=== Section Start ===
(* ===== verification/SessionSpec.v ===== *)
(** The program as a whole: [gcp cp] from its arguments, over the handshake and the pool
    of Session.v, to the files of the server. *)
From S2P Require Import Prelude Message PlainCodec GoStd GoPath GoHash OS MemFS Chunk Auth FdCache Server Hoare ServerStep ServerInv ServerData Demo AuthSpec Client ClientAuth Prog Nondet PoolSpec Resume Transfer Remote TransferInv TransferEnds ServerLink TransferExec TransferSpec Handshake HandshakeSpec Address Listing Tree Command CommandSpec Session.
From stdpp Require Import sorting.
From Stdlib Require Import Ascii Strings.Byte.

Local Open Scope Z_scope.

(** ** The steps of the command *)

Section Steps.
  Context `{OSLaws, ClientEnv, SshConfig}.

(** The path of an address does not depend on the configuration. *)
Lemma parse_path s port port' w w' w1 w1' a a' :
  parseRemoteAddr s port w = (w1, Ok a) → parseRemoteAddr s port' w' = (w1', Ok a') → ra_path a' = ra_path a.
Proof.
  unfold parseRemoteAddr. destruct (match LastIndex s "@" with Some i => _ | None => _ end) as [user rest].
  destruct (Index rest ":") as [i|]; [|done]. case_bool_decide; [done|].
  destruct (sshConfigLookup _ w) as [w2 e], (sshConfigLookup _ w') as [w2' e'].
  unfold resolveAddr. do 2 (destruct (user_or_current _); [|done]). do 2 (destruct (negb _ && _); [done|]).
  by intros [= <- <-] [= <- <-].
Qed.

(** Looking for a key only reads. *)
Lemma first_key_same `{!SSH, !SSHClient} ps w w' r : first_key ps w = (w', r) → same_files w w'.
Proof.
  revert w. induction ps as [|p ps IH]; intros w; [by intros [= <- _]|]. simpl.
  destruct (os_ReadFile p w) as [w1 [b|e]] eqn:E; apply os_ReadFile_same in E; [|intros Hk; etrans; [done|by apply IH]].
  destruct (ssh_ParsePrivateKey b); [by intros [= <- _]|]. intros Hk. etrans; [done|by apply IH].
Qed.

Lemma clientSigner_same `{!SSH, !SSHClient} idf w w' r : clientSigner idf w = (w', r) → same_files w w'.
Proof.
  unfold clientSigner, privateKeyFileSigner, privateKeySigner. case_bool_decide; cbn [negb].
  - destruct sshAgentSigner; [by intros [= <- _]|]. destruct os_UserHomeDir; [|by intros [= <- _]].
    destruct (first_key _ w) as [w1 [s|]] eqn:E; apply first_key_same in E; by intros [= <- _].
  - destruct (os_ReadFile idf w) as [w1 [b|e]] eqn:E; apply os_ReadFile_same in E;
      [destruct (ssh_ParsePrivateKey b)|]; by intros [= <- _].
Qed.

(** Where there is no state file, nothing is loaded. *)
Lemma no_state_loaded `{!Json, !TempDir} src dst size chunk batch w : at_path w (stateFilePath src dst) = None →
  snd (run_alone (loadResumeState src dst size chunk batch) w) = None.
Proof.
  intros Hn. unfold loadResumeState. rewrite run_atomic.
  destruct (os_OpenFile _ _ _ w) as [w1 [f|e]] eqn:Ho; [|done].
  destruct (open_ok _ _ _ _ _ _ Ho) as (_ & _ & _ & i & _ & _ & _ & _ & [(Hi & _)|(_ & ? & _)]); [congruence|done].
Qed.

End Steps.

(** ** [gcp cp] of one file *)

Section Whole.
  Context `{CborOk, GoFmt, OSLaws, SSH, UserDB, GzipOk, SecretBoxOk, RandOk, ClientEnv, !SSHClient, !SSHClientOk}.
  Context `{SshConfig, JsonOk, TempDir}.

Lemma newClient_machine `{D : Dialer} target user idf batch ck enc n n' w w' r :
  newClient target user idf batch ck enc n w = (n', w', r) → same_files w w'.
Proof.
  unfold newClient, dialAndAuth. destruct (clientSigner idf w) as [w1 [[s pk]|e]] eqn:Hs; apply clientSigner_same in Hs;
    [|by intros [= _ <- _]].
  destruct (net_Dial _ _) as [n1 [c|e]]; [|by intros [= _ <- _]].
  destruct (exchange _ _ _ _ _) as [n2 r']. by intros [= _ <- _].
Qed.

(** ** A dry run *)

Section DryRun.
  Context `{D : Dialer, T : Transport, !Command.Pool, !Ctx}.

(** Nothing of the machine changed and nothing was printed. *)
Definition silent (m m' : cmd) : Prop := same_files (m_w m) (m_w m') ∧ m_out m' = m_out m.

#[local] Instance silent_preorder : PreOrder silent.
Proof. split; [by split|]. intros m1 m2 m3 [F1 O1] [F2 O2]. split; [by etrans|congruence]. Qed.

Lemma silent_home {A} (f : world → world * A) m a m' : (∀ w, same_files w (fst (f w))) → on_home f m a m' → silent m m'.
Proof. unfold on_home, step_nd. intros Hf. specialize (Hf (m_w m)). destruct (f (m_w m)). by intros [= <- <-]. Qed.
=== Section End ===
-- The problem --
Each record above needs to be written out exactly, with nothing left out.

-- Result for this task --
(* ===== verification/SessionSpec.v ===== *)
(** The program as a whole: [gcp cp] from its arguments, over the handshake and the pool
    of Session.v, to the files of the server. *)
From S2P Require Import Prelude Message PlainCodec GoStd GoPath GoHash OS MemFS Chunk Auth FdCache Server Hoare ServerStep ServerInv ServerData Demo AuthSpec Client ClientAuth Prog Nondet PoolSpec Resume Transfer Remote TransferInv TransferEnds ServerLink TransferExec TransferSpec Handshake HandshakeSpec Address Listing Tree Command CommandSpec Session.
From stdpp Require Import sorting.
From Stdlib Require Import Ascii Strings.Byte.

Local Open Scope Z_scope.

(** ** The steps of the command *)

Section Steps.
  Context `{OSLaws, ClientEnv, SshConfig}.

(** The path of an address does not depend on the configuration. *)
Lemma parse_path s port port' w w' w1 w1' a a' :
  parseRemoteAddr s port w = (w1, Ok a) → parseRemoteAddr s port' w' = (w1', Ok a') → ra_path a' = ra_path a.
Proof.
  unfold parseRemoteAddr. destruct (match LastIndex s "@" with Some i => _ | None => _ end) as [user rest].
  destruct (Index rest ":") as [i|]; [|done]. case_bool_decide; [done|].
  destruct (sshConfigLookup _ w) as [w2 e], (sshConfigLookup _ w') as [w2' e'].
  unfold resolveAddr. do 2 (destruct (user_or_current _); [|done]). do 2 (destruct (negb _ && _); [done|]).
  by intros [= <- <-] [= <- <-].
Qed.

(** Looking for a key only reads. *)
Lemma first_key_same `{!SSH, !SSHClient} ps w w' r : first_key ps w = (w', r) → same_files w w'.
Proof.
  revert w. induction ps as [|p ps IH]; intros w; [by intros [= <- _]|]. simpl.
  destruct (os_ReadFile p w) as [w1 [b|e]] eqn:E; apply os_ReadFile_same in E; [|intros Hk; etrans; [done|by apply IH]].
  destruct (ssh_ParsePrivateKey b); [by intros [= <- _]|]. intros Hk. etrans; [done|by apply IH].
Qed.

Lemma clientSigner_same `{!SSH, !SSHClient} idf w w' r : clientSigner idf w = (w', r) → same_files w w'.
Proof.
  unfold clientSigner, privateKeyFileSigner, privateKeySigner. case_bool_decide; cbn [negb].
  - destruct sshAgentSigner; [by intros [= <- _]|]. destruct os_UserHomeDir; [|by intros [= <- _]].
    destruct (first_key _ w) as [w1 [s|]] eqn:E; apply first_key_same in E; by intros [= <- _].
  - destruct (os_ReadFile idf w) as [w1 [b|e]] eqn:E; apply os_ReadFile_same in E;
      [destruct (ssh_ParsePrivateKey b)|]; by intros [= <- _].
Qed.

(** Where there is no state file, nothing is loaded. *)
Lemma no_state_loaded `{!Json, !TempDir} src dst size chunk batch w : at_path w (stateFilePath src dst) = None →
  snd (run_alone (loadResumeState src dst size chunk batch) w) = None.
Proof.
  intros Hn. unfold loadResumeState. rewrite run_atomic.
  destruct (os_OpenFile _ _ _ w) as [w1 [f|e]] eqn:Ho; [|done].
  destruct (open_ok _ _ _ _ _ _ Ho) as (_ & _ & _ & i & _ & _ & _ & _ & [(Hi & _)|(_ & ? & _)]); [congruence|done].
Qed.

End Steps.

(** ** [gcp cp] of one file *)

Section Whole.
  Context `{CborOk, GoFmt, OSLaws, SSH, UserDB, GzipOk, SecretBoxOk, RandOk, ClientEnv, !SSHClient, !SSHClientOk}.
  Context `{SshConfig, JsonOk, TempDir}.

Lemma newClient_machine `{D : Dialer} target user idf batch ck enc n n' w w' r :
  newClient target user idf batch ck enc n w = (n', w', r) → same_files w w'.
Proof.
  unfold newClient, dialAndAuth. destruct (clientSigner idf w) as [w1 [[s pk]|e]] eqn:Hs; apply clientSigner_same in Hs;
    [|by intros [= _ <- _]].
  destruct (net_Dial _ _) as [n1 [c|e]]; [|by intros [= _ <- _]].
  destruct (exchange _ _ _ _ _) as [n2 r']. by intros [= _ <- _].
Qed.

(** ** A dry run *)

Section DryRun.
  Context `{D : Dialer, T : Transport, !Command.Pool, !Ctx}.

(** Nothing of the machine changed and nothing was printed. *)
Definition silent (m m' : cmd) : Prop := same_files (m_w m) (m_w m') ∧ m_out m' = m_out m.

#[local] Instance silent_preorder : PreOrder silent.
Proof. split; [by split|]. intros m1 m2 m3 [F1 O1] [F2 O2]. split; [by etrans|congruence]. Qed.

Lemma silent_home {A} (f : world → world * A) m a m' : (∀ w, same_files w (fst (f w))) → on_home f m a m' → silent m m'.
Proof. unfold on_home, step_nd. intros Hf. specialize (Hf (m_w m)). destruct (f (m_w m)). by intros [= <- <-]. Qed.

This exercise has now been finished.